Many are raising pay and benefits to be more competitive
'No one showed up for work today.' Restaurants struggling to stay open amid hiring shortage
Posted at 4:33 PM, May 17, 2021
and last updated 2021-05-18 10:56:08-04

COLORADO SPRINGS — For the many people COVID-19 put out of work, there is good news. Job openings just keep coming. But there’s a problem. No one seems to want open jobs in one particular industry.

“This time of year is always a little bit challenging anyway. We’re ramping up getting ready for the busy summer months, ” said Mike Sandoval, who owns seven McDonald's franchises in the Denver area.

Just ask him. More staff is what he needs.

“We’re definitely looking to add, we’re looking to expand the business,” he said. “Somewhere in the ballpark of maybe 70 employees.”

The problem is, he is far from alone.

“There’s tens of thousands of jobs open in El Paso and Teller County,” Pikes Peak Workforce Center Executive Director/CEO Traci Marques said.

The signs are everywhere. Businesses, especially restaurants, need employees, and they need them now.

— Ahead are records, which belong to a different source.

(* ===== verification/Join.v ===== *)
(** The simulated domain join and logon, [crates/simulate/src/join.rs], over
    the simulator's RPC and Kerberos clients and its own connection to the
    store; [main] of [iron-simulate] up to the spawning of its tasks. *)

From S2P Require Import Prelude Bytes Str Btree Utf8 Decimal Dn Partition Key Registry Entry Etcd Index Ridpool Store.
From S2P Require Import Directory Sid Nfold Kerberos Md4 Password Principal BinaryAttrs Ndr Pdu Samr Netlogon RpcServer RpcClient.
From S2P Require Import Krb Pac Kdc KdcAs KdcTgs KdcServer KrbClient.

Inductive JoinError (E : Type) :=
| JRpc (e : RpcClientError)
| JKrb (e : KrbClientError)
| JStore (e : StoreError E)
| JCrypto (e : Error)
| JPrincipal (e : PrincipalError)
| JPartition (e : PartitionError)
| AccountMissing
| NoPac.
Arguments JRpc {E} e.
Arguments JKrb {E} e.
Arguments JStore {E} e.
Arguments JCrypto {E} e.
Arguments JPrincipal {E} e.
Arguments JPartition {E} e.
Arguments AccountMissing {E}.
Arguments NoPac {E}.

Record SimConfig := mkSimConfig {
  sim_rpc_addr : rstring;
  sim_kdc_addr : rstring;
  sim_partition_id : rstring;
  sim_base_dn : rstring;
  sim_realm : rstring;
  sim_service_principal : rstring;
  sim_service_password : bytes;
}.

(** The reports, without the time that passed; the flags are always set. *)
Record JoinReport := mkJoinReport {
  jr_computer_name : rstring;
  jr_rid : Z;
  jr_domain_sid : rstring;
  jr_pac_buffer_types : list Z;
}.
Record LoginReport := mkLoginReport { lr_username : rstring; lr_pac_buffer_types : list Z }.

Section join.
  Context `{!ClientCodec} `{EntryCodec} `{Base64} `{!OpenSsl} `{!KrbCodec} `{!Cfb8}.
(** The endpoint in the environment, what connecting to a cluster gives, and
    the network of the KDC. *)
  Context (endpoint : option rstring) (connect_cluster : ClusterRef -> result (StoreError json_error) unit) (kdc : Network).
(** TCP to the RPC server: connecting, and what is received after writing. *)
  Context {Stream : Type} (tcp_connect : rstring -> prog (option Stream)) (tcp_exchange : Stream -> bytes -> prog (option (bytes * Stream))).
  Abbreviation sim A := (prog (result (stop (JoinError json_error)) A)).

Definition returning {E A} (f : E -> JoinError json_error) (p : prog (result E A)) : sim A :=
  prog_map_err (fun e => Return (f e)) p.
Definition sim_err {A} (e : JoinError json_error) : sim A := Ret (Err (Return e)).

(** *** The RPC client *)

(** [rc_pending] is what was received and not yet read. *)
Record RpcClient := mkRpcClient { rc_stream : Stream; rc_pending : bytes; rc_call_id : Z }.

(** Writing a PDU and reading one back. *)
Definition rpc_roundtrip (stream : Stream) (pending pdu : bytes) : prog (result RpcClientError (bytes * bytes * Stream)) :=
  prog_bind_ (fun r => Ret (
      match r with
      | None => Err Io
      | Some (input, stream) => resp ← client_read_pdu (pending ++ input); Ok (resp, stream)
      end)) (tcp_exchange stream pdu).

Definition rpc_connect (addr : rstring) (abstract_syntax : bytes) : prog (result RpcClientError RpcClient) :=
  prog_bind_ (fun s =>
      match s with
      | None => Ret (Err Io)
      | Some stream =>
          resp <-? rpc_roundtrip stream [] (connect_pdu abstract_syntax) ;;
          _ <-? lift (connect_result resp.1.1) ;;
          Ret (Ok (mkRpcClient resp.2 resp.1.2 2))
      end) (tcp_connect addr).

(** [call_id] is a [u32] that no client increments past its width. *)
Definition rpc_call (c : RpcClient) (opnum : Z) (stub : bytes) : prog (result RpcClientError (bytes * RpcClient)) :=
  resp <-? rpc_roundtrip (rc_stream c) (rc_pending c) (call_pdu (rc_call_id c) opnum stub) ;;
  out <-? lift (call_result resp.1.1) ;;
  Ret (Ok (out, mkRpcClient resp.2 resp.1.2 (rc_call_id c + 1))).

(** A call whose response is read by [f]. *)
Definition rpc_read {A} (c : RpcClient) (opnum : Z) (stub : bytes) (f : bytes -> result RpcClientError A) : sim (A * RpcClient) :=
  r <-? returning JRpc (rpc_call c opnum stub) ;;
  a <-? returning JRpc (lift (f r.1)) ;;
  Ret (Ok (a, r.2)).

(** A call whose response starts with a handle, sliced off. *)
Definition rpc_handle (c : RpcClient) (opnum : Z) (stub : bytes) : sim (bytes * RpcClient) :=
  r <-? returning JRpc (rpc_call c opnum stub) ;;
  match open_domain_result r.1 with
  | None => Ret (Err Panic)
  | Some h => Ret (Ok (h, r.2))
  end.

(** *** The store *)

Definition connect_store (config : SimConfig) : sim Store :=
  match endpoint with
  | None => Ret (Err Panic)
  | Some ep =>
      let cluster := plaintext [ep] in
      forest <-? returning JPartition (lift (ForestId_new (sim_partition_id config))) ;;
      base_dn <-? returning JPartition (lift (Dn.parse (sim_base_dn config))) ;;
      partition <-? returning JPartition (lift (Partition.domain (sim_partition_id config) forest base_dn cluster)) ;;
      reg <-? returning JPartition (lift (Registry.insert Registry.new partition)) ;;
      returning JStore (lift (Store.connect connect_cluster reg))
  end.

Definition service_fqn (config : SimConfig) : rstring := fqn (sim_service_principal config) (sim_realm config).

Definition sim_set_password (entry : Entry) (principal : rstring) (password : bytes) : sim Entry :=
  returning JPrincipal (Call (Random (Z.to_nat MIN_SALT_LEN)) (fun random => Ret (Principal.set_password random entry principal password))).

Definition ensure_service_principal (config : SimConfig) : sim unit :=
  store <-? connect_store config ;;
  base_dn <-? returning JPartition (lift (Dn.parse (sim_base_dn config))) ;;
  existing <-? returning JStore (Store.lookup_by_index store base_dn ATTR_PRINCIPAL_NAME (service_fqn config)) ;;
  found <-? match existing with
            | [] =>
                let cn_value := dotted (sim_service_principal config) in
                dn <-? returning JPartition (lift (Dn.parse (str "cn=" ++ cn_value ++ str "," ++ sim_base_dn config))) ;;
                Ret (Ok (dn, Entry.set (Entry.set Entry.new (str "objectclass") [str "top"]) (str "cn") [cn_value]))
            | [dn] =>
                e <-? returning JStore (Store.get_entry store dn) ;;
                match e with None => sim_err AccountMissing | Some e => Ret (Ok (dn, e)) end
            | _ => sim_err AccountMissing
            end ;;
  entry <-? sim_set_password found.2 (service_fqn config) (sim_service_password config) ;;
  returning JStore (Store.put_entry store found.1 entry Kdc.index_spec).

Definition fetch_service_key (config : SimConfig) : sim PrincipalKey :=
  store <-? connect_store config ;;
  base_dn <-? returning JPartition (lift (Dn.parse (sim_base_dn config))) ;;
  dns <-? returning JStore (Store.lookup_by_index store base_dn ATTR_PRINCIPAL_NAME (service_fqn config)) ;;
  match dns with
  | [dn] =>
      e <-? returning JStore (Store.get_entry store dn) ;;
      match e with
      | None => sim_err AccountMissing
      | Some entry =>
          match key_for_enctype entry Aes256CtsHmacSha384_192 with
          | None => Ret (Err Panic)
          | Some r => returning JPrincipal (lift r)
          end
      end
  | _ => sim_err AccountMissing
  end.

(** *** Logging on *)

(** The service ticket of a logon, opened with the service's key: the types of
    its PAC's buffers. *)
Definition inspect_ticket (config : SimConfig) (service_ticket : Credential) : sim (list Z) :=
  service_key <-? fetch_service_key config ;;
  enc_ticket <-? returning JKrb (lift (decrypt_ticket (cred_ticket service_ticket) (pk_key service_key) (pk_enctype service_key))) ;;
  match extract_pac enc_ticket ≫= pac_buffer_types with
  | Some types => Ret (Ok types)
  | None => sim_err NoPac
  end.

Definition simulate_login (config : SimConfig) (username : rstring) (password : bytes) : sim LoginReport :=
  tgt <-? returning JKrb (as_exchange kdc (sim_kdc_addr config) (sim_realm config) username password) ;;
  service_ticket <-? returning JKrb (tgs_exchange kdc (sim_kdc_addr config) (sim_realm config) tgt (sim_service_principal config)) ;;
  types <-? inspect_ticket config service_ticket ;;
  Ret (Ok (mkLoginReport username types)).

(** *** Joining *)

(** LSARPC: the domain's names. *)
Definition join_lsarpc (config : SimConfig) : sim DnsDomainInfo :=
  lsa <-? returning JRpc (rpc_connect (sim_rpc_addr config) lsarpc_syntax) ;;
  policy <-? rpc_handle lsa LSA_OPNUM_OPEN_POLICY2 [] ;;
  info <-? rpc_read policy.2 LSA_OPNUM_QUERY_INFORMATION_POLICY2 (query_policy_stub policy.1) query_policy_result ;;
  _ <-? returning JRpc (rpc_call info.2 LSA_OPNUM_CLOSE (close_handle_stub policy.1)) ;;
  Ret (Ok info.1).

(** SAMR: the computer account. *)
Definition join_samr (config : SimConfig) (netbios_name computer_name : rstring) : sim (Sid * Z) :=
  samr <-? returning JRpc (rpc_connect (sim_rpc_addr config) samr_syntax) ;;
  server <-? rpc_read samr OPNUM_CONNECT5 connect5_stub connect5_result ;;
  sid <-? rpc_read server.2 OPNUM_LOOKUP_DOMAIN (lookup_domain_stub server.1 netbios_name) lookup_domain_result ;;
  dom <-? rpc_handle sid.2 OPNUM_OPEN_DOMAIN (open_domain_stub server.1 sid.1) ;;
  user <-? rpc_read dom.2 OPNUM_CREATE_USER2_IN_DOMAIN (create_user2_stub dom.1 computer_name) create_user2_result ;;
  c1 <-? returning JRpc (rpc_call user.2 OPNUM_CLOSE_HANDLE (close_handle_stub user.1.1)) ;;
  c2 <-? returning JRpc (rpc_call c1.2 OPNUM_CLOSE_HANDLE (close_handle_stub dom.1)) ;;
  _ <-? returning JRpc (rpc_call c2.2 OPNUM_CLOSE_HANDLE (close_handle_stub server.1)) ;;
  Ret (Ok (sid.1, user.1.2)).

(** The secrets of the account, written to the store. *)
Definition join_secrets (config : SimConfig) (computer_name : rstring) (nt password : bytes) : sim unit :=
  store <-? connect_store config ;;
  _ <-? returning JPartition (lift (Dn.parse (sim_base_dn config))) ;;
  dn <-? returning JPartition (lift (Dn.parse (str "cn=" ++ computer_name ++ str "," ++ sim_base_dn config))) ;;
  e <-? returning JStore (Store.get_entry store dn) ;;
  match e with
  | None => sim_err AccountMissing
  | Some entry =>
      let entry := Entry.set entry NTOWF_ATTR [to_hex nt] in
      entry <-? sim_set_password entry (fqn computer_name (sim_realm config)) password ;;
      returning JStore (Store.put_entry store dn entry Kdc.index_spec)
  end.

(** NETLOGON: the secure channel. *)
Definition join_netlogon (config : SimConfig) (computer_name : rstring) (nt : bytes) : sim unit :=
  nl <-? returning JRpc (rpc_connect (sim_rpc_addr config) netlogon_syntax) ;;
  let client_challenge := [1; 2; 3; 4; 5; 6; 7; 8] in
  challenge <-? rpc_read nl OPNUM_SERVER_REQ_CHALLENGE (req_challenge_stub computer_name client_challenge) req_challenge_result ;;
  stub <-? returning JRpc (lift (authenticate3_stub computer_name computer_name nt client_challenge challenge.1)) ;;
  _ <-? rpc_read challenge.2 OPNUM_SERVER_AUTHENTICATE3 stub (authenticate3_result nt client_challenge challenge.1) ;;
  Ret (Ok tt).

Definition simulate_join (config : SimConfig) (computer_name : rstring) (password : bytes) : sim JoinReport :=
  domain_info <-? join_lsarpc config ;;
  account <-? join_samr config (dd_netbios_name domain_info) computer_name ;;
  let '(domain_sid, rid) := account in
  let nt := Md4.ntowf (default [] (utf8_decode password)) in
  _ <-? join_secrets config computer_name nt password ;;
  _ <-? join_netlogon config computer_name nt ;;
  tgt <-? returning JKrb (as_exchange kdc (sim_kdc_addr config) (sim_realm config) computer_name password) ;;
  service_ticket <-? returning JKrb (tgs_exchange kdc (sim_kdc_addr config) (sim_realm config) tgt (sim_service_principal config)) ;;
  types <-? inspect_ticket config service_ticket ;;
  Ret (Ok (mkJoinReport computer_name rid (Sid.to_string domain_sid) types)).

(** *** The command *)

Inductive SimulateError :=
| SimUsage
| SimEnvRequired (name : rstring)
| SimFips (e : Error)
| SimCount
| SimJoin (s : stop (JoinError json_error))
| SimUnknownMode (mode : rstring).

(** What is spawned. *)
Inductive Task := JoinTask (computer_name : rstring) (password : bytes) | LoginTask (username : rstring) (password : bytes).

(** The environment, and making a FIPS context. *)
  Context (vars : rstring -> option rstring) (fips : result Error unit).

Definition sim_require_env (name : string) : result SimulateError rstring :=
  match vars (str name) with
  | Some (c :: v) => Ok (c :: v)
  | _ => Err (SimEnvRequired (str name))
  end.

Definition build_config : result SimulateError SimConfig :=
  rpc_addr ← sim_require_env "IRON_SIM_RPC_ADDR";
  kdc_addr ← sim_require_env "IRON_SIM_KDC_ADDR";
  partition_id ← sim_require_env "IRON_SIM_PARTITION_ID";
  base_dn ← sim_require_env "IRON_SIM_BASE_DN";
  realm ← sim_require_env "IRON_SIM_REALM";
  service_principal ← sim_require_env "IRON_SIM_SERVICE_PRINCIPAL";
  Ok (mkSimConfig rpc_addr kdc_addr partition_id base_dn realm service_principal (str "iron-simulate-service-secret")).

(** [{i:04}]. *)
Definition padded4 (i : Z) : rstring := let d := to_decimal i in replicate (4 - length d) (ch "0") ++ d.

Definition join_task (prefix : rstring) (i : nat) : Task :=
  JoinTask (prefix ++ padded4 (Z.of_nat i) ++ str "$") (str "sim-password-" ++ to_decimal (Z.of_nat i)).

(** [args.get(2).map(parse).transpose()?.unwrap_or(1)], an [usize]. *)
Definition task_count (args : list rstring) : result SimulateError Z :=
  match args !! 2%nat with None => Ok 1 | Some s => ok_or SimCount (parse_uint (2 ^ 64 - 1) s) end.

(** Each task is spawned with a FIPS context of its own. *)
Definition with_fips (ts : list Task) : result SimulateError (list Task) :=
  _ ← map_err SimFips (if (0 <? length ts)%nat then fips else Ok tt); Ok ts.

Definition join_tasks (args : list rstring) : result SimulateError (list Task) :=
  count ← task_count args;
  with_fips (List.map (join_task (default (str "SIMPC") (args !! 3%nat))) (seq 0 (Z.to_nat count))).

Definition login_tasks (args : list rstring) : result SimulateError (list Task) :=
  count ← task_count args;
  username ← ok_or SimUsage (args !! 3%nat);
  password ← ok_or SimUsage (args !! 4%nat);
  with_fips (replicate (Z.to_nat count) (LoginTask username (utf8_encode password))).

(** The tasks of a mode. *)
Definition sim_tasks (args : list rstring) (mode : rstring) : result SimulateError (list Task) :=
  if bool_decide (mode = str "join") then join_tasks args
  else if bool_decide (mode = str "login") then login_tasks args
  else Err (SimUnknownMode mode).

(** [main] up to the spawning of its tasks, with the configuration they get. *)
Definition sim_main (args : list rstring) : prog (result SimulateError (SimConfig * list Task)) :=
  mode <-? lift (ok_or SimUsage (args !! 1%nat)) ;;
  config <-? lift build_config ;;
  _ <-? lift (map_err SimFips fips) ;;
  _ <-? prog_map_err SimJoin (ensure_service_principal config) ;;
  tasks <-? lift (sim_tasks args mode) ;;
  Ret (Ok (config, tasks)).
End join.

“Employers are really struggling right now in finding the talent that they need,” Marques said.

Case in-point, customers at the Sonic at Academy and El Morro in Colorado Springs were greeted with a sign Sunday reading:

“No-one showed up for work today because they are overworked and underpaid. There is only one person in the store. Sincerely, Sonic staff.”

The sign went on to say “we are closed until further notice.”

But why don’t people want these jobs?

“What we found is there’s a skills gap,” Marques said. “There’s a skills gap of what’s needed currently in the open positions, and the skills that those who lost their jobs due to COVID-19 currently had in their last job.”

The open jobs aren’t what people who are unemployed are looking for.

“You really look at what the hours that they have… but you also have to look at the pay,” she said. “What’s the pay that people are paying for minimum wage jobs?”

For restaurant operators--

“It’s extremely important to have everyone there,” Sandoval said. “That’s one of our selling points is that we’re a team environment.”

--It’s meant making their jobs more competitive.

“We have flexible scheduling,” he said. “We think in terms of strictly just pay and benefits, we’re competitive with anyone else.”

Major chains are also stepping up their recruiting. McDonald's is hosting a hiring event to meet its goal of bringing 3200 new employees to the Colorado region.

Applebee's says it’s looking to hire 10,000 people across the country, offering free appetizers to anyone who showed up at a location for an interview Monday.

“We are seeing some increase in wages,” Marques said. “We’re also seeing companies being very creative in having a retention bonus or hiring bonus.”

The Pikes Peak Workforce center offers an array of resources to both employers and job-seekers on its website.